**Assigned task**.
Retype all of the records shown beneath this task, exactly as they stand.

Data records:
+ + +
(** ** Mutual exclusion *)

(** C18: from a lock that mcslock_init has set up, whatever the interleaving:
    two threads never hold the lock together, no thread dereferences a NULL
    next pointer, and every access to another thread's node - linking to the
    predecessor, waking the successor - finds that thread still inside its
    calls, so that the node on its stack is alive; the lock word too only
    ever points to such a node. *)
Theorem mcs_exclusion (s0 : mcs_state) (sched : list thread) :
  all_idle s0 ->
  let s := mcs_run (mcslock_init s0) sched in
  (forall i j, holding (mcs_at s i) = true -> holding (mcs_at s j) = true -> i = j)
  /\ (forall i, mcs_at s i <> Fault)
  /\ (forall i j, writes_node (mcs_at s i) = Some j -> j <> i /\ queued (mcs_at s j) = true)
  /\ (forall j, mcs_qnode s = Some j -> queued (mcs_at s j) = true).
Proof.
  intros Hidle s. destruct (queue_run _ _ sched (queue_init _ Hidle)) as [q Q]. fold s in Q.
  split; [|split; [apply (q_fault _ _ Q)|split]].
  - intros i j Hi Hj. pose proof (queue_holder _ _ _ Q Hi). pose proof (queue_holder _ _ _ Q Hj).
    congruence.
  - intros i j Hw. destruct (mcs_at s i) as [| | |p| | | | | | |n|] eqn:Hi; simplify_eq/=.
    + destruct (queue_link _ _ _ _ Q Hi) as [_ Hj].
      destruct (queue_linking _ _ _ _ Q Hi) as (h & r & -> & Hr & Hl).
      split; [|by apply (q_at _ _ Q)]. intros ->. by apply (waiting_self s h r i Hl (q_nodup _ _ Q)).
    + destruct (queue_waker _ _ _ _ Q Hi) as [r ->].
      pose proof (q_nodup _ _ Q) as [Hnd _]%NoDup_cons.
      split; [intros ->; apply Hnd; by left|]. apply (q_at _ _ Q). right. by left.
  - intros j Hj. apply (q_at _ _ Q). rewrite (q_last _ _ Q) in Hj. by apply last_Some_elem_of.
Qed.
+ + +
**Answer area**.
(** ** Mutual exclusion *)

(** C18: from a lock that mcslock_init has set up, whatever the interleaving:
    two threads never hold the lock together, no thread dereferences a NULL
    next pointer, and every access to another thread's node - linking to the
    predecessor, waking the successor - finds that thread still inside its
    calls, so that the node on its stack is alive; the lock word too only
    ever points to such a node. *)
Theorem mcs_exclusion (s0 : mcs_state) (sched : list thread) :
  all_idle s0 ->
  let s := mcs_run (mcslock_init s0) sched in
  (forall i j, holding (mcs_at s i) = true -> holding (mcs_at s j) = true -> i = j)
  /\ (forall i, mcs_at s i <> Fault)
  /\ (forall i j, writes_node (mcs_at s i) = Some j -> j <> i /\ queued (mcs_at s j) = true)
  /\ (forall j, mcs_qnode s = Some j -> queued (mcs_at s j) = true).
Proof.
  intros Hidle s. destruct (queue_run _ _ sched (queue_init _ Hidle)) as [q Q]. fold s in Q.
  split; [|split; [apply (q_fault _ _ Q)|split]].
  - intros i j Hi Hj. pose proof (queue_holder _ _ _ Q Hi). pose proof (queue_holder _ _ _ Q Hj).
    congruence.
  - intros i j Hw. destruct (mcs_at s i) as [| | |p| | | | | | |n|] eqn:Hi; simplify_eq/=.
    + destruct (queue_link _ _ _ _ Q Hi) as [_ Hj].
      destruct (queue_linking _ _ _ _ Q Hi) as (h & r & -> & Hr & Hl).
      split; [|by apply (q_at _ _ Q)]. intros ->. by apply (waiting_self s h r i Hl (q_nodup _ _ Q)).
    + destruct (queue_waker _ _ _ _ Q Hi) as [r ->].
      pose proof (q_nodup _ _ Q) as [Hnd _]%NoDup_cons.
      split; [intros ->; apply Hnd; by left|]. apply (q_at _ _ Q). right. by left.
  - intros j Hj. apply (q_at _ _ Q). rewrite (q_last _ _ Q) in Hj. by apply last_Some_elem_of.
Qed.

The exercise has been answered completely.